The Secret Service and Transportation Security Administration have access control and configuration management issues for their financial systems, according to reports recently posted by the DHS Inspector General.
The reports were compiled in 2016, but released publicly by the DHS IG on June 20. They were included as part of the IG's audit of the consolidated DHS financial statements for the 2016 fiscal year that ended last September.
The IG tapped the auditing and accounting firm KPMG to look at both agencies. The firm reported deficiencies in the USSS access controls, segregation of duties, and configuration management of the agency's financial systems.
In its report on TSA, KPMG said that although the agency had moved to take corrective action on an IT control deficiency a year ago, it found new control deficiencies to access controls for its core financial and feeder systems in 2016.
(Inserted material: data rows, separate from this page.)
Lemma find_field_by_fold {T} (fields : list (json.Field T)) f key :
  List.NoDup (map (fun f => json.fold (json.name f)) fields) ->
  In f fields -> json.fold key = json.fold (json.name f) ->
  json.find_field fields key = Some f.
Proof.
  intros Hnd Hin Hfold. unfold json.find_field.
  destruct (find (fun f0 => String.eqb (json.name f0) key) fields) as [g|] eqn:E1.
  - apply find_some in E1 as [Hg Hn]. apply String.eqb_eq in Hn.
    f_equal. apply (map_inj_NoDup _ _ _ _ Hnd Hg Hin). cbv beta. rewrite Hn. exact Hfold.
  - destruct (find (fun f0 => String.eqb (json.fold (json.name f0)) (json.fold key)) fields)
      as [g|] eqn:E2.
    + apply find_some in E2 as [Hg Hn]. apply String.eqb_eq in Hn.
      f_equal. apply (map_inj_NoDup _ _ _ _ Hnd Hg Hin). cbv beta. rewrite Hn. exact Hfold.
    + exfalso. pose proof (find_none _ _ E2 f Hin) as H. cbv beta in H.
      rewrite Hfold, String.eqb_refl in H. discriminate H.
Qed.

Lemma fold_names_welcome :
  List.NoDup (map (fun f => json.fold (json.name f)) WelcomePayload_fields).
Proof.
  vm_compute. repeat (constructor; [cbn; intuition discriminate|]). constructor.
Qed.

Lemma fold_names_email :
  List.NoDup (map (fun f => json.fold (json.name f)) EmailPayload_fields).
Proof.
  vm_compute. repeat (constructor; [cbn; intuition discriminate|]). constructor.
Qed.

Lemma fold_names_server_info :
  List.NoDup (map (fun f => json.fold (json.name f)) ServerInfoPayload_fields).
Proof.
  vm_compute. repeat (constructor; [cbn; intuition discriminate|]). constructor.
Qed.

Ltac respelled H :=
  repeat match type of H with
         | Forall2 _ _ (_ :: _) =>
           let k := fresh "k" in let ks := fresh "ks" in
           let Hk := fresh "Hk" in let Hks := fresh "Hks" in
           inversion H as [|k ? ks ? Hk Hks]; subst; clear H; rename Hks into H
         | Forall2 _ _ [] => inversion H; subst; clear H
         end.

Ltac good_members Hwf :=
  repeat (apply List.Forall_cons;
          [split; cbn [fst snd];
           first [assumption | apply encodes_int; exact Hwf
                 | apply encodes_string_gen]|]);
  apply List.Forall_nil.

Lemma unmarshal_keys p keys :
  wf_payload p -> Forall2 respells keys (members p) ->
  unmarshal (handler_for p) (marshal_keys keys p) = Some (coerce_payload p).
Proof.
  intros Hwf Hk. unfold marshal_keys.
  destruct p as [p|p|p]; cbn [members] in *; respelled Hk;
    repeat match goal with H : respells _ _ |- _ => destruct H as [? ?] end;
    cbn [fst snd] in *; cbn [zip_with handler_for unmarshal coerce_payload];
    unfold json.Unmarshal.
  - change (json.encodeStruct _) with (json.encodeStruct (map member_text
        [(k, json.encodeInt (WelcomePayload.UserID p),
            json.Number (FormatInt (WelcomePayload.UserID p)));
         (k0, json.encodeString (WelcomePayload.Username p),
            json.Str (coerce (WelcomePayload.Username p)));
         (k1, json.encodeString (WelcomePayload.Message p),
            json.Str (coerce (WelcomePayload.Message p)))])).
    rewrite parse_encodeStruct by good_members Hwf.
    cbn [map member_value fst snd json.decode_members].
    rewrite (find_field_by_fold WelcomePayload_fields
               (json.intField "user_id" _) k fold_names_welcome)
      by (first [cbn; tauto | assumption]).
    cbn [json.store json.intField]. rewrite storeInt_FormatInt by exact Hwf.
    rewrite (find_field_by_fold WelcomePayload_fields
               (json.stringField "username" _) k0 fold_names_welcome)
      by (first [cbn; tauto | assumption]).
    cbn [json.store json.stringField json.storeString].
    rewrite (find_field_by_fold WelcomePayload_fields
               (json.stringField "message" _) k1 fold_names_welcome)
      by (first [cbn; tauto | assumption]).
    reflexivity.
  - change (json.encodeStruct _) with (json.encodeStruct (map member_text
        [(k, json.encodeInt (EmailPayload.UserID p),
            json.Number (FormatInt (EmailPayload.UserID p)));
         (k0, json.encodeString (EmailPayload.Email p),
            json.Str (coerce (EmailPayload.Email p)));
         (k1, json.encodeString (EmailPayload.Subject p),
            json.Str (coerce (EmailPayload.Subject p)));
         (k2, json.encodeString (EmailPayload.Message p),
            json.Str (coerce (EmailPayload.Message p)))])).
    rewrite parse_encodeStruct by good_members Hwf.
    cbn [map member_value fst snd json.decode_members].
    rewrite (find_field_by_fold EmailPayload_fields
               (json.intField "user_id" _) k fold_names_email)
      by (first [cbn; tauto | assumption]).
    cbn [json.store json.intField]. rewrite storeInt_FormatInt by exact Hwf.
    rewrite (find_field_by_fold EmailPayload_fields
               (json.stringField "email" _) k0 fold_names_email)
      by (first [cbn; tauto | assumption]).
    cbn [json.store json.stringField json.storeString].
    rewrite (find_field_by_fold EmailPayload_fields
               (json.stringField "subject" _) k1 fold_names_email)
      by (first [cbn; tauto | assumption]).
    cbn [json.store json.stringField json.storeString].
    rewrite (find_field_by_fold EmailPayload_fields
               (json.stringField "message" _) k2 fold_names_email)
      by (first [cbn; tauto | assumption]).
    reflexivity.
  - change (json.encodeStruct _) with (json.encodeStruct (map member_text
        [(k, json.encodeInt (ServerInfoPayload.Timestamp p),
            json.Number (FormatInt (ServerInfoPayload.Timestamp p)));
         (k0, json.encodeString (ServerInfoPayload.Source p),
            json.Str (coerce (ServerInfoPayload.Source p)))])).
    rewrite parse_encodeStruct by good_members Hwf.
    cbn [map member_value fst snd json.decode_members].
    rewrite (find_field_by_fold ServerInfoPayload_fields
               (json.intField "timestamp" _) k fold_names_server_info)
      by (first [cbn; tauto | assumption]).
    cbn [json.store json.intField]. rewrite storeInt_FormatInt by exact Hwf.
    rewrite (find_field_by_fold ServerInfoPayload_fields
               (json.stringField "source" _) k0 fold_names_server_info)
      by (first [cbn; tauto | assumption]).
    reflexivity.
Qed.

(** Property X10.  Member names are matched without regard to letter
    case: a wrapper given the bytes of a payload of its type with each
    member name spelled in any letter case behaves as on the marshaled
    payload. *)
Theorem X10_keys_any_letter_case rt ctx ty p keys :
  wf_payload p -> Forall2 respells keys (members p) ->
  handler_of (handler_for p) rt ctx (asynq.NewTask ty (marshal_keys keys p))
  = run_common rt ctx (coerce_payload p).
Proof. intros Hwf Hk. apply wrapper_unmarshal, unmarshal_keys; assumption. Qed.

End Keys.

(** * The producer loops and the life cycle of [main] *)

Section Producer.
Import codec common driver.

Lemma wrap64_small z : is_int64 z -> wrap64 z = z.
Proof.
  unfold is_int64, int64_min, int64_max, wrap64. intros H.
  rewrite Z.mod_small by lia. lia.
Qed.

Lemma delay_exact i ms :
  (0 <= i)%Z -> (0 <= ms)%Z -> (i * ms * 1000000 <= int64_max)%Z ->
  dur_mul (dur_mul i ms) Millisecond = (i * (ms * 1000000))%Z.
Proof.
  intros Hi Hms Hmax. unfold dur_mul, Millisecond.
  assert (0 <= i * ms)%Z by lia.
  rewrite (wrap64_small (i * ms)).
  - rewrite wrap64_small; [lia|]. unfold is_int64, int64_min, int64_max in *. lia.
  - unfold is_int64, int64_min, int64_max in *. lia.
Qed.

Lemma rem2_even i : (Z.rem i 2 =? 0)%Z = Z.even i.
Proof.
  destruct (Z.even i) eqn:E.
  - apply Z.eqb_eq. apply Z.even_spec in E. destruct E as [k ->].
    rewrite Z.mul_comm. apply Z.rem_mul. lia.
  - apply Z.eqb_neq. intros H. apply Z.rem_divide in H; [|lia].
    destruct H as [k ->]. rewrite Z.even_mul in E. cbn in E.
    rewrite orb_true_r in E. discriminate.
Qed.

Lemma welcome_calls_imap tasks : forall i,
  (0 <= i)%Z -> ((i + Z.of_nat (length tasks)) * 300000000 <= int64_max)%Z ->
  welcome_calls i tasks = imap (welcome_enqueue i) tasks.
Proof.
  induction tasks as [|p ps IH]; intros i Hi Hmax; [reflexivity|].
  cbn [welcome_calls imap length] in *. f_equal.
  - unfold welcome_enqueue, enqueue_call, welcome_task, welcome_opts.
    cbn [asynq.Type_ asynq.Payload marshal]. rewrite Z.add_0_r.
    rewrite rem2_even. destruct (Z.even i); [reflexivity|].
    rewrite delay_exact by lia. reflexivity.
  - rewrite IH by lia. apply imap_ext. intros k x _. unfold welcome_enqueue.
    cbn [compose]. replace (i + 1 + Z.of_nat k)%Z with (i + Z.of_nat (S k))%Z by lia.
    reflexivity.
Qed.

Lemma email_calls_imap tasks : forall i,
  (0 <= i)%Z -> ((i + Z.of_nat (length tasks)) * 500000000 <= int64_max)%Z ->
  email_calls i tasks = imap (email_enqueue i) tasks.
Proof.
  induction tasks as [|p ps IH]; intros i Hi Hmax; [reflexivity|].
  cbn [email_calls imap length] in *. f_equal.
  - unfold email_enqueue, enqueue_call, email_task, email_opts.
    cbn [asynq.Type_ asynq.Payload marshal]. rewrite Z.add_0_r.
    rewrite rem2_even. destruct (Z.even i); [reflexivity|].
    rewrite delay_exact by lia. reflexivity.
  - rewrite IH by lia. apply imap_ext. intros k x _. unfold email_enqueue.
    cbn [compose]. replace (i + 1 + Z.of_nat k)%Z with (i + Z.of_nat (S k))%Z by lia.
    reflexivity.
Qed.

(** Property X11.  Each producer loop issues exactly one [Enqueue] for
    each task, in the order of the slice, whatever the earlier calls
    returned: at an even index with no option, at an odd index [i] with
    the single option [ProcessIn] of [i] times 300 ms in the welcome
    loop and of [i + 1] times 500 ms in the email loop.  The bounds keep
    the 64-bit products from wrapping. *)
Theorem X11_producer_loops_schedule w i wtasks etasks :
  (0 <= i)%Z ->
  ((i + Z.of_nat (length wtasks)) * 300000000 <= int64_max)%Z ->
  ((i + Z.of_nat (length etasks)) * 500000000 <= int64_max)%Z ->
  calls (trace (welcome_loop w i wtasks)) = imap (welcome_enqueue i) wtasks
  /\ calls (trace (email_loop w i etasks)) = imap (email_enqueue i) etasks.
Proof.
  intros Hi Hw He. split.
  - rewrite calls_welcome_loop. apply welcome_calls_imap; assumption.
  - rewrite calls_email_loop. apply email_calls_imap; assumption.
Qed.
(** X8.  [inputs] given as a string instead of a list is gone through
    character by character: the first lookup is for the one-character
    name made of its first character (the first byte of the text and the
    continuation bytes of that code point), and when the host has no
    such node the failure names that character. *)
Theorem create_node_inputs_string (d : dict) (ty : pyval) (s c : string)
  (rest : list string) (n : node) (h1 h2 h3 : H) (ncs : list hcall)
  (w : world H) :
  dict_lookup "nodeType" d = Some ty ->
  dict_lookup "inputs" d = Some (PStr s) ->
  code_points s = c :: rest ->
  nk_createNode nuke ty (w_host w) = (Ok n, h1) ->
  named nuke n (get_or d "name" PNone) h1 ncs h2 ->
  nk_toNode nuke (PStr c) h2 = (Ok None, h3) ->
  create_node rt nuke (PDict d) w
  = (Ok tt,
     World h3
       (w_calls w ++ CreateNode ty :: ncs ++ [ToNode (PStr c)])
       (w_out w ++ [failure ("Input node not found: " ++ c)]))
  /\ exists a t,
       c = String a t
       /\ forallb continues (list_ascii_of_string t) = true
       /\ s = String a (t ++ fold_right append "" rest).
Proof.
  intros Lty Lin P C N T. split.
  - rewrite (create_node_dict rt nuke _ w Lty).
    unfold get_or at 2. rewrite Lin.
    unfold create_node_try, try_except, bind at 1.
    rewrite (create_and_name_run ty w C N).
    unfold bind at 1, lift. cbn [py_iter]. unfold chars. rewrite P.
    cbn [map]. unfold bind at 1. cbn [connect_inputs].
    unfold bind at 1, toNode, call. cbn. rewrite T. cbn.
    rewrite <- !app_assoc. reflexivity.
  - destruct s as [|a s]; [discriminate|].
    destruct (code_points_first s a) as (t & rest' & E & F & J).
    rewrite E in P. injection P as <- <-.
    exists a, t. repeat split; [assumption|]. now rewrite <- J.
Qed.

(** X9.  When the host refuses a wiring, [createNode] answers with the
    failure carrying the host's message and stops: the refused call is
    the last one, the inputs wired before it stay wired, and the node
    stays in the session. *)
Theorem create_node_wiring_fails (d : dict) (ty x : pyval)
  (pre post : list pyval) (e : exn) (n m : node) (h1 h2 h3 h4 h5 : H)
  (ncs cs : list hcall) (w : world H) :
  dict_lookup "nodeType" d = Some ty ->
  py_iter rt (get_or d "inputs" (PList [])) = Ok (pre ++ x :: post)%list ->
  nk_createNode nuke ty (w_host w) = (Ok n, h1) ->
  named nuke n (get_or d "name" PNone) h1 ncs h2 ->
  wired nuke n 0 pre h2 cs h3 ->
  nk_toNode nuke x h3 = (Ok (Some m), h4) ->
  nd_setInput nuke n (List.length pre) m h4 = (Err e, h5) ->
  is_Exception (exn_cls e) = true ->
  create_node rt nuke (PDict d) w
  = (Ok tt,
     World h5
       (w_calls w
        ++ CreateNode ty
           :: ncs ++ cs ++ [ToNode x; SetInput n (List.length pre) m])
       (w_out w ++ [failure ("Error creating node: " ++ exn_str e)])).
Proof.
  intros Lty I C N W T S X. rewrite (create_node_dict rt nuke _ w Lty).
  unfold create_node_try, try_except, bind at 1.
  rewrite (create_and_name_run ty w C N).
  unfold bind at 1, lift. rewrite I. unfold bind at 1.
  rewrite (connect_wired rt _ W) by reflexivity.
  cbn [connect_inputs Nat.add]. unfold bind at 1, toNode, call. cbn.
  rewrite T. cbn. unfold bind at 1, setInput, call. cbn.
  rewrite S. cbn. rewrite X. cbn.
  rewrite <- !app_assoc. reflexivity.
Qed.

(** X10.  [createNode] carried through.  The host calls come in this
    order: the creation; the renaming, when a true name is given; for
    each input in turn, its lookup and its wiring at the slot of its
    position; then the queries for name, class and position.  The
    payload holds the host's answers to those queries: the name is read
    back after the renaming, not copied from the arguments. *)
Theorem create_node_succeeds (d : dict) (ty nv cv xv yv : pyval)
  (items : list pyval) (n : node) (h1 h2 h3 h4 h5 h6 h7 : H)
  (ncs cs : list hcall) (w : world H) :
  dict_lookup "nodeType" d = Some ty ->
  py_iter rt (get_or d "inputs" (PList [])) = Ok items ->
  nk_createNode nuke ty (w_host w) = (Ok n, h1) ->
  named nuke n (get_or d "name" PNone) h1 ncs h2 ->
  wired nuke n 0 items h2 cs h3 ->
  nd_name nuke n h3 = (Ok nv, h4) ->
  nd_Class nuke n h4 = (Ok cv, h5) ->
  nd_xpos nuke n h5 = (Ok xv, h6) ->
  nd_ypos nuke n h6 = (Ok yv, h7) ->
  serializable (PList [nv; cv; xv; yv]) = true ->
  create_node rt nuke (PDict d) w
  = (Ok tt,
     World h7
       (w_calls w
        ++ CreateNode ty
           :: ncs ++ cs ++ [NodeName n; NodeClass n; XPos n; YPos n])
       (w_out w
        ++ [success
              (PDict [("name", nv); ("type", cv);
                      ("position", PDict [("x", xv); ("y", yv)])])])).
Proof.
  intros Lty I C N W N1 N2 N3 N4 S.
  rewrite (create_node_dict rt nuke _ w Lty).
  unfold create_node_try, try_except, bind at 1.
  rewrite (create_and_name_run ty w C N).
  unfold bind at 1, lift. rewrite I. unfold bind at 1.
  rewrite <- (app_nil_r items) at 1.
  rewrite (connect_wired rt _ W) by reflexivity.
  cbn [connect_inputs ret].
  unfold bind, name_of, Class_of, xpos, ypos, call. cbn.
  rewrite N1. cbn. rewrite N2. cbn. rewrite N3. cbn. rewrite N4. cbn.
  rewrite respond_success.
  - cbn. rewrite <- !app_assoc. reflexivity.
  - cbn in S |- *.
    apply andb_prop in S as [S1 S]. apply andb_prop in S as [S2 S].
    apply andb_prop in S as [S3 S]. apply andb_prop in S as [S4 _].
    now rewrite S1, S2, S3, S4.
Qed.
Lemma yield_points_prefix (rows : list (gmap string string)) :
  exists good rest,
    rows = good ++ rest
    /\ Forall2 (fun row point => process_row row = Ok point) good (yield rows).1
    /\ match (yield rows).2 with
       | None => rest = []
       | Some e => exists bad rest', rest = bad :: rest' /\ process_row bad = Raise e
       end.
Proof.
  induction rows as [|row rows IH]; simpl.
  - exists [], []. split; [reflexivity|]. split; [constructor | reflexivity].
  - destruct (process_row row) as [point|e] eqn:Hrow.
    + destruct IH as (good & rest & Heq & Hgood & Hrest).
      destruct (yield rows) as [points raised]. simpl in *.
      exists (row :: good), rest. split; [now rewrite Heq|].
      split; [constructor; assumption | exact Hrest].
    + exists [], (row :: rows). split; [reflexivity|].
      split; [constructor | simpl; eauto].
Qed.

(** X29: [parse_observation_csv] yields no point and raises
    [DataFormatException] when the header lacks a required column; when the
    header has them all it yields, in order, the points of the rows up to
    the first row that [_process_row] fails on, and then raises that row's
    exception: the rows after it are not read. *)
Theorem parse_observation_csv_yields (names : list string)
    (rows : list (gmap string string)) :
  (~ REQ_COLS ⊆ names ->
   parse_csv (Some names) rows
   = ([], Some (DataFormatException "Invalid columns.")))
  /\ (REQ_COLS ⊆ names ->
      exists good rest,
        rows = good ++ rest
        /\ Forall2 (fun row point => process_row row = Ok point)
                   good (parse_csv (Some names) rows).1
        /\ match (parse_csv (Some names) rows).2 with
           | None => rest = []
           | Some e =>
               exists bad rest', rest = bad :: rest' /\ process_row bad = Raise e
           end).
Proof.
  unfold parse_observation_csv.
  pose proof (header_check names REQ_COLS false) as Hcheck.
  destruct (foldl _ false REQ_COLS) eqn:Herr.
  - split; [reflexivity|]. intros Hsub. exfalso.
    assert (true = false) by (apply Hcheck; auto). discriminate.
  - split; [|intros _; apply yield_points_prefix].
    intros Hsub. exfalso. apply Hsub. now apply Hcheck.
Qed.

End CsvLoaderFacts.

Lemma process_row_columns_witness :
  exists point,
    _process_row string example_csv_float example_csv_date
      (example_csv_row "2021-01-01 00:00:00" "-1.3") = Ok point
    /\ (forall col v,
          cp_additional string point !! col = Some v
          <-> example_csv_row "2021-01-01 00:00:00" "-1.3" !! col = Some v
              /\ (col ∉ REQ_COLS) /\ (col ∉ OPTIONAL_COLS))
    /\ (forall col v,
          cp_optional string point !! col = Some v
          <-> example_csv_row "2021-01-01 00:00:00" "-1.3" !! col = Some v
              /\ (col ∈ OPTIONAL_COLS))
    /\ is_Some (dt_tzinfo (cp_recorded_at string point)).
Proof.
  eexists. split; [vm_compute; reflexivity|].
  apply (process_row_columns string example_csv_float example_csv_date
           (example_csv_row "2021-01-01 00:00:00" "-1.3")).
  vm_compute. reflexivity.
Defined.

Lemma process_row_succeeds_witness :
  (exists point,
     _process_row string example_csv_float example_csv_date
       (example_csv_row "2021-01-01 00:00:00" "-1.3") = Ok point)
  <-> is_Some (example_csv_date "2021-01-01 00:00:00")
      /\ is_Some (example_csv_float "-1.3") /\ is_Some (example_csv_float "36.8").
Proof.
  apply (process_row_succeeds string example_csv_float example_csv_date
           (example_csv_row "2021-01-01 00:00:00" "-1.3")
           "2021-01-01 00:00:00" "-1.3" "36.8"); reflexivity.
Defined.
Specifically, the report said TSA didn't consistently enforce password requirements for its access to the databases that support its financial applications and it didn't do the required annual recertification requirements for user accounts.
The Secret Service, said KPMG, didn't have acceptable protections in place on systems scheduled to host sensitive information. Further, Secret Service IT management didn't include adequate system security plans, but did have systems with expired authorities to operate, inadequate access and audit controls and inadequate privacy protections. It also tended to over-retain records, said the report.
Both agencies, however, faired better in a test of their resistance to "social engineering."
KPMG tested Secret Service and TSA personnel to see if they would divulge passwords over the phone to someone they didn't know, but professed to be part of their agency's technical support.
It said neither agency's personnel were particularly talkative targets.
Of the 11 employees the auditors got randomly on the phone at Secret Service, only two gave up passwords. Of the 32 TSA employees KPMG got on the phone, it said none gave up the secure information.
Technology management at the Secret Service has been a longstanding concern, from oversight committees in Congress and from the Department of Homeland Security Office of Inspector General.
Last October, the DHS IG reported on unauthorized security access, unprotected data files and "ineffective" IT management practices at the Secret Service.
That report stated that IT management had not been an agency priority, and concluded that until Secret Service improved its IT governance, its systems and data would remain vulnerable.